Y si todavía queremos ver la homofobia como una enfermedad, partamos entonces por decir que es una cuestión crónica, y más que una infección es una mutación que llevamos dentro. Todos estamos entonces contagiados. Que sea entonces ese el miedo que nos impulse a salir de la excepción para entrar en lo que nos constituye como sociedad.

5 comentarios:

Luis Larrain dijo...

Gracias, Pablo; muy buena tu columna. Estoy totalmente de acuerdo en que es un contrasentido catalogar la homofobia como enfermedad, porque eso es una "medicalización" del problema que impide atacar lo que realmente hay que atacar: las convenciones sociales. Ahora, no compartí mucho esa parte que dice que no estamos dispuestos a asumir nuestra femineidad. Creo que la mayoría de los gays no tenemos problemas en asumirla y no sentimos ningún impulso eléctrico al hacerlo :)

Sebastián Gray dijo...

Una cosa son las convenciones sociales (que explicarían que incluso homosexuales asumidos discriminen categorías de comportamiento entre sí), y otra es homofobia como manifestación activa (perversa, patológica) de esas convenciones sociales.

Eduardo López dijo...

Creo que el comentario de Pablo con respecto a "femineidad no asumida" no va al hecho o no del impulso eléctrico sino a la discriminación interna de la que somos responsables. Aquella en que la loca vale menos que el tipo que parece hetero y "no se le nota por la calle".

Eduardo López dijo...

Creo que el comentario de Pablo con respecto a "femineidad no asumida" no va al hecho o no del impulso eléctrico sino a la discriminación interna de la que somos responsables. Aquella en que la loca vale menos que el tipo que parece hetero y "no se le nota por la calle".

Pablo dijo...

Eduardo tiene razón, efectivamente la femeneidad no asumida corresponde a ese miedo basal que articula la discriminación.
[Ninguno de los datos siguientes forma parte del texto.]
(* ===== verification/GoConf.v ===== *)
(** * Settings of the backends: numbers, environment variables and maps

    strconv.Atoi, and how options.go of the sftp and dropbox backends read one setting. *)

From S2P Require Import Prelude GoLib.

(** [strconv.Atoi] on base-10 integers of 64 bits. *)
Fixpoint digits (s : string) (n : Z) : option Z :=
  match s with
  | EmptyString => Some n
  | String c s =>
      let d := (Z.of_N (N_of_ascii c) - 48)%Z in
      if ((0 <=? d) && (d <=? 9))%Z then digits s (10 * n + d) else None
  end.
Definition Atoi (s : string) : option Z :=
  let signed z := if bool_decide (in_int64 z) then Some z else None in
  match s with
  | EmptyString => None
  | String c rest =>
      if decide (c = "-"%char \/ c = "+"%char) then
        if decide (rest = "") then None
        else n ← digits rest 0; signed (if decide (c = "-"%char) then (- n)%Z else n)
      else n ← digits s 0; signed n
  end.

Example Atoi_examples : (Atoi "22", Atoi "-7", Atoi "+5", Atoi "", Atoi "2x", Atoi "99999999999999999999") = (Some 22%Z, Some (-7)%Z, Some 5%Z, None, None, None).
Proof. reflexivity. Qed.

(** [os.Getenv]: an empty variable counts as unset. *)
Definition set_variable (Getenv : string -> string) (name : string) : option string :=
  let v := Getenv name in if decide (v = "") then None else Some v.

(** One setting: a text that is set, or a number that is positive. *)
Definition text_setting {C} (v : option string) (set : string -> C -> C) (c : C) : C :=
  match v with Some v => set v c | None => c end.
Definition number_setting {C} (v : option string) (set : Z -> C -> C) (c : C) : C :=
  match v ≫= Atoi with Some n => if (0 <? n)%Z then set n c else c | None => c end.

(** A setting leaves the other fields alone. *)
Lemma text_setting_keep {C A} (f : C -> A) v set c : (forall x c, f (set x c) = f c) -> f (text_setting v set c) = f c.
Proof. unfold text_setting. by destruct v. Qed.

Lemma number_setting_keep {C A} (f : C -> A) v set c : (forall x c, f (set x c) = f c) -> f (number_setting v set c) = f c.
Proof. unfold number_setting. intros Hf. destruct (v ≫= Atoi) as [n|]; [by destruct (0 <? n)%Z|done]. Qed.

(** A number is positive when its default is. *)
Lemma number_setting_pos {C} (f : C -> Z) v set c :
  (forall n c, f (set n c) = n) -> (0 < f c)%Z -> (0 < f (number_setting v set c))%Z.
Proof. unfold number_setting. intros Hf Hc. destruct (v ≫= Atoi) as [n|]; [|done]. destruct (Z.ltb_spec 0 n); [by rewrite Hf|done]. Qed.
(* ===== verification/SessionStore.v ===== *)
(** * The session.Store interface and its contract

    [SessionStore] is the interface of session/session.go (with the optional
    [SessionLister]); [StoreContract] is what a backend promises a client of it: which
    sessions an operation can touch.  The memory and kvs backends are instances, and the
    controls of session/wrapper.go are verified against the contract alone. *)

From S2P Require Import Prelude GoLib Errors Sessions.

(** An operation takes the context, the clock, the store and its arguments.  A [*Session]
    argument may be nil; the operations that write to it return the new value. *)
Class SessionStore `{SessionEnv} (St : Type) := {
  st_Create : context -> time -> St -> option Session -> St * option error;
  st_Get : context -> time -> St -> string -> St * result error Session;
  st_Update : context -> time -> St -> option Session -> St * option Session * option error;
  st_Delete : context -> time -> St -> string -> St * option error;
  st_DeleteByUserID : context -> time -> St -> string -> St * Z * option error;
  st_Touch : context -> time -> St -> string -> St * option error;
  st_Close : St -> St * option error;
  (** [store.(SessionLister)]: [None] when the type assertion fails *)
  st_Lister : option (context -> time -> St -> string -> St * result error (list Session))
}.

(** ** The contract

    [view now s id] is the session stored under [id] at instant [now], expired or not. *)

(** Between [v] and [v'] only sessions expired at [now] went missing. *)
Definition only_purged `{SessionEnv} (now : time) (v v' : string -> option Session) (id : string) : Prop :=
  v' id = v id \/ (v' id = None /\ exists s, v id = Some s /\ IsExpired now s = true).

Class StoreContract `{SessionStore St} := {
  view : time -> St -> string -> option Session;
  store_ok : St -> Prop;

  view_ID now s id x : store_ok s -> view now s id = Some x -> x.(ID) = id;

  Create_ok ctx now s x s' e : store_ok s -> st_Create ctx now s x = (s', e) -> store_ok s';
  Create_frame ctx now s x s' e id :
    store_ok s -> st_Create ctx now s (Some x) = (s', e) -> id <> x.(ID) -> view now s' id = view now s id;

  Get_ok ctx now s id s' r : store_ok s -> st_Get ctx now s id = (s', r) -> store_ok s';
  Get_frame ctx now s id s' r id' :
    store_ok s -> st_Get ctx now s id = (s', r) -> only_purged now (view now s) (view now s') id';
  Get_Ok ctx now s id s' x :
    store_ok s -> st_Get ctx now s id = (s', Ok x) -> view now s id = Some x;

  Update_ok ctx now s x s' x' e : store_ok s -> st_Update ctx now s x = (s', x', e) -> store_ok s';
  Update_frame ctx now s x s' x' e id :
    store_ok s -> st_Update ctx now s (Some x) = (s', x', e) -> id <> x.(ID) ->
    view now s' id = view now s id;

  Delete_ok ctx now s id s' e : store_ok s -> st_Delete ctx now s id = (s', e) -> store_ok s';
  Delete_frame ctx now s id s' e id' :
    store_ok s -> st_Delete ctx now s id = (s', e) -> id' <> id -> view now s' id' = view now s id';

  Touch_ok ctx now s id s' e : store_ok s -> st_Touch ctx now s id = (s', e) -> store_ok s';
  Touch_frame ctx now s id s' e id' :
    store_ok s -> st_Touch ctx now s id = (s', e) -> id' <> id -> view now s' id' = view now s id';

  List_ok f ctx now s u s' r :
    st_Lister = Some f -> store_ok s -> f ctx now s u = (s', r) -> store_ok s';
  List_frame f ctx now s u s' r id :
    st_Lister = Some f -> store_ok s -> f ctx now s u = (s', r) ->
    only_purged now (view now s) (view now s') id;
  List_Ok f ctx now s u s' l x :
    st_Lister = Some f -> store_ok s -> f ctx now s u = (s', Ok l) -> x ∈ l ->
    view now s x.(ID) = Some x
}.

Arguments StoreContract {_} St {_}.

(** ** Lemmas *)

Lemma only_purged_refl `{SessionEnv} now v id : only_purged now v v id.
Proof. by left. Qed.

Lemma only_purged_eq `{SessionEnv} now v v' id : v' id = v id -> only_purged now v v' id.
Proof. by left. Qed.

Lemma only_purged_trans `{SessionEnv} now v1 v2 v3 id :
  only_purged now v1 v2 id -> only_purged now v2 v3 id -> only_purged now v1 v3 id.
Proof. unfold only_purged. intros [H1|[H1 ?]] [H2|[H2 (x & Hx & ?)]]; rewrite ?H2, ?H1 in *; eauto. Qed.

#[export] Hint Resolve only_purged_refl only_purged_eq : omni.
#[global] Instance memory_store : SessionStore Store := {
  st_Create := Create; st_Get := Get; st_Update := Update; st_Delete := Delete;
  st_DeleteByUserID := DeleteByUserID; st_Touch := Touch; st_Close := Close;
  st_Lister := Some ListByUserID
}.

(** ** Histories

    A history is a list of calls with the instant of each. *)
Inductive call :=
  | CallCreate (ctx : context) (x : option Session)
  | CallGet (ctx : context) (id : string)
  | CallUpdate (ctx : context) (x : option Session)
  | CallDelete (ctx : context) (id : string)
  | CallDeleteByUserID (ctx : context) (userID : string)
  | CallTouch (ctx : context) (id : string)
  | CallListByUserID (ctx : context) (userID : string)
  | CallCleanup
  | CallClose.

Definition call_step (now : time) (c : call) (s : Store) : Store :=
  match c with
  | CallCreate ctx x => (Create ctx now s x).1
  | CallGet ctx id => (Get ctx now s id).1
  | CallUpdate ctx x => (Update ctx now s x).1.1
  | CallDelete ctx id => (Delete ctx now s id).1
  | CallDeleteByUserID ctx u => (DeleteByUserID ctx now s u).1.1
  | CallTouch ctx id => (Touch ctx now s id).1
  | CallListByUserID ctx u => (ListByUserID ctx now s u).1
  | CallCleanup => removeExpired now s
  | CallClose => (Close s).1
  end.
Definition DeleteByUserID (ctx : context) (now : time) (s : ControlledStore) (userID : string)
    : ControlledStore * Z * option error :=
  let site := s.(config).(CfgSiteID) in
  if decide (site = "") then
    let '(st, n, e) := st_DeleteByUserID ctx now s.(store) userID in (with_store st s, n, e)
  else
    match st_Lister with
    | None =>
        (s, 0%Z, Some (Errorf ("underlying store does not implement SessionLister, cannot delete sessions for site "
           +:+ quote site +:+ " only")))
    | Some lister =>
        match lister ctx now s.(store) userID with
        | (st, Err err) => (with_store st s, 0%Z, Some err)
        | (st, Ok sessions) =>
            let '(st, n, e) := delete_site ctx now site userID sessions 0 st in
            (with_store st s, n, e)
        end
    end.

Definition Touch (ctx : context) (now : time) (s : ControlledStore) (id : string)
    : ControlledStore * option error :=
  match verifyOwnership ctx now id s with
  | (s, Some err) => (s, Some err)
  | (s, None) => let '(st, e) := st_Touch ctx now s.(store) id in (with_store st s, e)
  end.

Definition Close (s : ControlledStore) : ControlledStore * option error :=
  let '(st, e) := st_Close s.(store) in (with_store st s, e).

(** The method named [Unwrap] (of the store, not of an error). *)
Definition UnwrapStore (s : ControlledStore) : St := s.(store).

Definition ListByUserID (ctx : context) (now : time) (s : ControlledStore) (userID : string)
    : ControlledStore * result error (list Session) :=
  match st_Lister with
  | None => (s, Err (Errorf "underlying store does not implement SessionLister"))
  | Some lister =>
      match lister ctx now s.(store) userID with
      | (st, Err err) => (with_store st s, Err err)
      | (st, Ok sessions) => (with_store st s, Ok (filter_site s.(config).(CfgSiteID) sessions))
      end
  end.

(** A controlled store is a store again. *)
#[global] Instance controlled_store : SessionStore ControlledStore := {
  st_Create ctx now s x := let '(s', _, e) := Create ctx now s x in (s', e);
  st_Get := Get; st_Update := Update; st_Delete := Delete;
  st_DeleteByUserID := DeleteByUserID; st_Touch := Touch; st_Close := Close;
  st_Lister := Some ListByUserID
}.

(** The calls a site can make on sessions that exist. *)
Inductive site_call :=
  | SiteGet (id : string) | SiteUpdate (x : Session) | SiteDelete (id : string)
  | SiteDeleteByUserID (userID : string) | SiteTouch (id : string) | SiteListByUserID (userID : string).

Definition site_step (ctx : context) (now : time) (c : site_call) (s : ControlledStore) : ControlledStore :=
  match c with
  | SiteGet id => (Get ctx now s id).1
  | SiteUpdate x => (Update ctx now s (Some x)).1.1
  | SiteDelete id => (Delete ctx now s id).1
  | SiteDeleteByUserID u => (DeleteByUserID ctx now s u).1.1
  | SiteTouch id => (Touch ctx now s id).1
  | SiteListByUserID u => (ListByUserID ctx now s u).1
  end.

End controls.
Arguments ControlledStore : clear implicits.
End Controls.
Además siempre hay que considerar qué tan público uno está dispuesto a mostrar lo femenino, a integrarlo como parte de la identidad general y no solo como parte de una broma o un diálogo entre homosexuales.
Los límites que se establecen, las razones para justificarlos tienen que ver con las convenciones sociales. Pero las convenciones son las que disfrazan la homofobia más real, por eso insisto, la manifestación enfermiza corresponde a una psicopatía no a la homofobia en sí, porque eso lo tenemos todos. Entiendo que uno tiene que hablar dentro de una ecoonomía de significados, que hacer sobredistinciones puede ser agotador, pero en casos como esto me parece importante describir la homofobia tal cual como es: parece una convención social cuando es algo que opera en el inconsciente.